§ **Input data**:
Lemma Qmax_sub_range (w d : Q) :
  (0 <= w)%Q -> (0 <= d)%Q -> (0 <= Qmax 0 (w - d) <= w)%Q.
Proof.
  intros Hw Hd. unfold Qmax. destruct (Qltb 0 (w - d)) eqn:E.
  - apply Qltb_lt in E. lra.
  - lra.
Qed.

Ltac Qbool :=
  repeat match goal with
         | H : (_ && _) = true |- _ => apply andb_true_iff in H as [? ?]
         | H : Qle_bool _ _ = true |- _ => apply Qle_bool_iff in H
         | H : Qle_bool _ _ = false |- _ => apply Qle_bool_false in H
         | H : Qltb _ _ = true |- _ => apply Qltb_lt in H
         | H : Qltb _ _ = false |- _ => apply Qltb_ge in H
         end.

Ltac Qdivc :=
  unfold Qdiv in *;
  change (/ 10)%Q with (1 # 10)%Q in *; change (/ 20)%Q with (1 # 20)%Q in *;
  change (/ 2)%Q with (1 # 2)%Q in *; change (/ 3)%Q with (1 # 3)%Q in *.

(** One range criterion of the fitness: full marks inside the range,
    fewer outside, never less than none. *)
Lemma range_score (lo hi v w below above : Q) :
  (0 <= w)%Q ->
  ((v < lo)%Q -> (0 <= below)%Q) ->
  ((hi < v)%Q -> (0 <= above)%Q) ->
  forall s,
    (s <= (if Qle_bool lo v && Qle_bool v hi then s + w
           else if Qltb v lo then s + Qmax 0 (w - below)
           else s + Qmax 0 (w - above))
     <= s + w)%Q.
Proof.
  intros Hw Hb Ha s.
  destruct (Qle_bool lo v) eqn:E1; destruct (Qle_bool v hi) eqn:E2;
    cbn [andb]; try lra;
    destruct (Qltb v lo) eqn:E3; Qbool;
    first [ pose proof (Qmax_sub_range w below Hw (Hb ltac:(lra))); lra
          | pose proof (Qmax_sub_range w above Hw (Ha ltac:(lra))); lra
          | lra ].
Qed.

Lemma fitness_score_range
  (category : Category) (profile : MealCategorizer.Profile)
  (nutrition : MealCategorizer.Nutrition) :
  (0 <= MealCategorizer.liquid_percentage nutrition)%Q ->
  (forall lmin, MealCategorizer.liquid_percentage_min profile = Some lmin ->
                (0 < lmin)%Q) ->
  (0 <= MealCategorizer.category_fitness_score category profile nutrition <= 1)%Q.
Proof.
  intros Hliq Hmin. unfold MealCategorizer.category_fitness_score.
  destruct (MealCategorizer.expected_energy_range profile) as [emin emax].
  destruct (MealCategorizer.expected_protein_range profile) as [pmin pmax].
  destruct (MealCategorizer.expected_fat_range profile) as [fmin fmax].
  cbv zeta.
  match goal with
  | |- context [if ?c then (0 + 20)%Q else ?r] =>
      set (s1 := if c then (0 + 20)%Q else r)
  end.
  assert (H1 : (0 <= s1 <= 0 + 20)%Q).
  { unfold s1. apply range_score; [lra|intros; Qdivc; lra|intros; Qdivc; lra]. }
  clearbody s1.
  match goal with
  | |- context [if ?c then (s1 + 15)%Q else ?r] =>
      set (s2 := if c then (s1 + 15)%Q else r)
  end.
  assert (H2 : (s1 <= s2 <= s1 + 15)%Q).
  { unfold s2. apply range_score; [lra|intros; Qdivc; lra|intros; Qdivc; lra]. }
  clearbody s2.
  match goal with
  | |- context [if ?c then (s2 + 15)%Q else ?r] =>
      set (s3 := if c then (s2 + 15)%Q else r)
  end.
  assert (H3 : (s2 <= s3 <= s2 + 15)%Q).
  { unfold s3. apply range_score; [lra|intros; Qdivc; lra|intros; Qdivc; lra]. }
  clearbody s3.
  match goal with
  | |- context [match MealCategorizer.liquid_percentage_min profile with
                | Some lmin => @?a lmin
                | None => ?b
                end] =>
      set (s4 := match MealCategorizer.liquid_percentage_min profile with
                 | Some lmin => a lmin
                 | None => b
                 end)
  end.
  assert (H4 : (s3 <= s4 <= s3 + 25)%Q).
  { unfold s4.
    destruct (MealCategorizer.liquid_percentage_min profile) as [lmin|] eqn:El.
    - specialize (Hmin lmin eq_refl).
      destruct (Qle_bool lmin _) eqn:E; [lra|]. Qbool.
      pose proof (Qdiv_unit_range
                    (MealCategorizer.liquid_percentage nutrition) lmin
                    ltac:(lra) ltac:(lra)) as Hd.
      set (x := (MealCategorizer.liquid_percentage nutrition / lmin)%Q) in *.
      clearbody x. lra.
    - destruct (MealCategorizer.liquid_percentage_max profile) as [lmax|]; [|lra].
      destruct (Qle_bool _ lmax) eqn:E; [lra|]. Qbool.
      match goal with
      | |- context [Qmax 0 (?w - ?d)] =>
          pose proof (Qmax_sub_range w d ltac:(lra) ltac:(lra))
      end. lra. }
  clearbody s4.
  match goal with
  | |- context [if ?c then (s4 + 15)%Q else ?r] =>
      set (s5 := if c then (s4 + 15)%Q else r)
  end.
  assert (H5 : (s4 <= s5 <= s4 + 15)%Q).
  { unfold s5.
    repeat match goal with
           | |- context [if ?b then _ else _] => destruct b
           end; lra. }
  clearbody s5.
  match goal with
  | |- context [if ?bonus then (s5 + 10)%Q else s5] => destruct bonus
  end;
    match goal with
    | |- context [Qltb 0 ?m] =>
        assert (E : Qltb 0 m = true) by reflexivity; rewrite E
    end;
    (split; [apply Qle_shift_div_l|apply Qle_shift_div_r]); lra.
Qed.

§ **About this exercise**: Write out the data above once more, exactly as it reads.

§ **Written response**:
Lemma Qmax_sub_range (w d : Q) :
  (0 <= w)%Q -> (0 <= d)%Q -> (0 <= Qmax 0 (w - d) <= w)%Q.
Proof.
  intros Hw Hd. unfold Qmax. destruct (Qltb 0 (w - d)) eqn:E.
  - apply Qltb_lt in E. lra.
  - lra.
Qed.

Ltac Qbool :=
  repeat match goal with
         | H : (_ && _) = true |- _ => apply andb_true_iff in H as [? ?]
         | H : Qle_bool _ _ = true |- _ => apply Qle_bool_iff in H
         | H : Qle_bool _ _ = false |- _ => apply Qle_bool_false in H
         | H : Qltb _ _ = true |- _ => apply Qltb_lt in H
         | H : Qltb _ _ = false |- _ => apply Qltb_ge in H
         end.

Ltac Qdivc :=
  unfold Qdiv in *;
  change (/ 10)%Q with (1 # 10)%Q in *; change (/ 20)%Q with (1 # 20)%Q in *;
  change (/ 2)%Q with (1 # 2)%Q in *; change (/ 3)%Q with (1 # 3)%Q in *.

(** One range criterion of the fitness: full marks inside the range,
    fewer outside, never less than none. *)
Lemma range_score (lo hi v w below above : Q) :
  (0 <= w)%Q ->
  ((v < lo)%Q -> (0 <= below)%Q) ->
  ((hi < v)%Q -> (0 <= above)%Q) ->
  forall s,
    (s <= (if Qle_bool lo v && Qle_bool v hi then s + w
           else if Qltb v lo then s + Qmax 0 (w - below)
           else s + Qmax 0 (w - above))
     <= s + w)%Q.
Proof.
  intros Hw Hb Ha s.
  destruct (Qle_bool lo v) eqn:E1; destruct (Qle_bool v hi) eqn:E2;
    cbn [andb]; try lra;
    destruct (Qltb v lo) eqn:E3; Qbool;
    first [ pose proof (Qmax_sub_range w below Hw (Hb ltac:(lra))); lra
          | pose proof (Qmax_sub_range w above Hw (Ha ltac:(lra))); lra
          | lra ].
Qed.

Lemma fitness_score_range
  (category : Category) (profile : MealCategorizer.Profile)
  (nutrition : MealCategorizer.Nutrition) :
  (0 <= MealCategorizer.liquid_percentage nutrition)%Q ->
  (forall lmin, MealCategorizer.liquid_percentage_min profile = Some lmin ->
                (0 < lmin)%Q) ->
  (0 <= MealCategorizer.category_fitness_score category profile nutrition <= 1)%Q.
Proof.
  intros Hliq Hmin. unfold MealCategorizer.category_fitness_score.
  destruct (MealCategorizer.expected_energy_range profile) as [emin emax].
  destruct (MealCategorizer.expected_protein_range profile) as [pmin pmax].
  destruct (MealCategorizer.expected_fat_range profile) as [fmin fmax].
  cbv zeta.
  match goal with
  | |- context [if ?c then (0 + 20)%Q else ?r] =>
      set (s1 := if c then (0 + 20)%Q else r)
  end.
  assert (H1 : (0 <= s1 <= 0 + 20)%Q).
  { unfold s1. apply range_score; [lra|intros; Qdivc; lra|intros; Qdivc; lra]. }
  clearbody s1.
  match goal with
  | |- context [if ?c then (s1 + 15)%Q else ?r] =>
      set (s2 := if c then (s1 + 15)%Q else r)
  end.
  assert (H2 : (s1 <= s2 <= s1 + 15)%Q).
  { unfold s2. apply range_score; [lra|intros; Qdivc; lra|intros; Qdivc; lra]. }
  clearbody s2.
  match goal with
  | |- context [if ?c then (s2 + 15)%Q else ?r] =>
      set (s3 := if c then (s2 + 15)%Q else r)
  end.
  assert (H3 : (s2 <= s3 <= s2 + 15)%Q).
  { unfold s3. apply range_score; [lra|intros; Qdivc; lra|intros; Qdivc; lra]. }
  clearbody s3.
  match goal with
  | |- context [match MealCategorizer.liquid_percentage_min profile with
                | Some lmin => @?a lmin
                | None => ?b
                end] =>
      set (s4 := match MealCategorizer.liquid_percentage_min profile with
                 | Some lmin => a lmin
                 | None => b
                 end)
  end.
  assert (H4 : (s3 <= s4 <= s3 + 25)%Q).
  { unfold s4.
    destruct (MealCategorizer.liquid_percentage_min profile) as [lmin|] eqn:El.
    - specialize (Hmin lmin eq_refl).
      destruct (Qle_bool lmin _) eqn:E; [lra|]. Qbool.
      pose proof (Qdiv_unit_range
                    (MealCategorizer.liquid_percentage nutrition) lmin
                    ltac:(lra) ltac:(lra)) as Hd.
      set (x := (MealCategorizer.liquid_percentage nutrition / lmin)%Q) in *.
      clearbody x. lra.
    - destruct (MealCategorizer.liquid_percentage_max profile) as [lmax|]; [|lra].
      destruct (Qle_bool _ lmax) eqn:E; [lra|]. Qbool.
      match goal with
      | |- context [Qmax 0 (?w - ?d)] =>
          pose proof (Qmax_sub_range w d ltac:(lra) ltac:(lra))
      end. lra. }
  clearbody s4.
  match goal with
  | |- context [if ?c then (s4 + 15)%Q else ?r] =>
      set (s5 := if c then (s4 + 15)%Q else r)
  end.
  assert (H5 : (s4 <= s5 <= s4 + 15)%Q).
  { unfold s5.
    repeat match goal with
           | |- context [if ?b then _ else _] => destruct b
           end; lra. }
  clearbody s5.
  match goal with
  | |- context [if ?bonus then (s5 + 10)%Q else s5] => destruct bonus
  end;
    match goal with
    | |- context [Qltb 0 ?m] =>
        assert (E : Qltb 0 m = true) by reflexivity; rewrite E
    end;
    (split; [apply Qle_shift_div_l|apply Qle_shift_div_r]); lra.
Qed.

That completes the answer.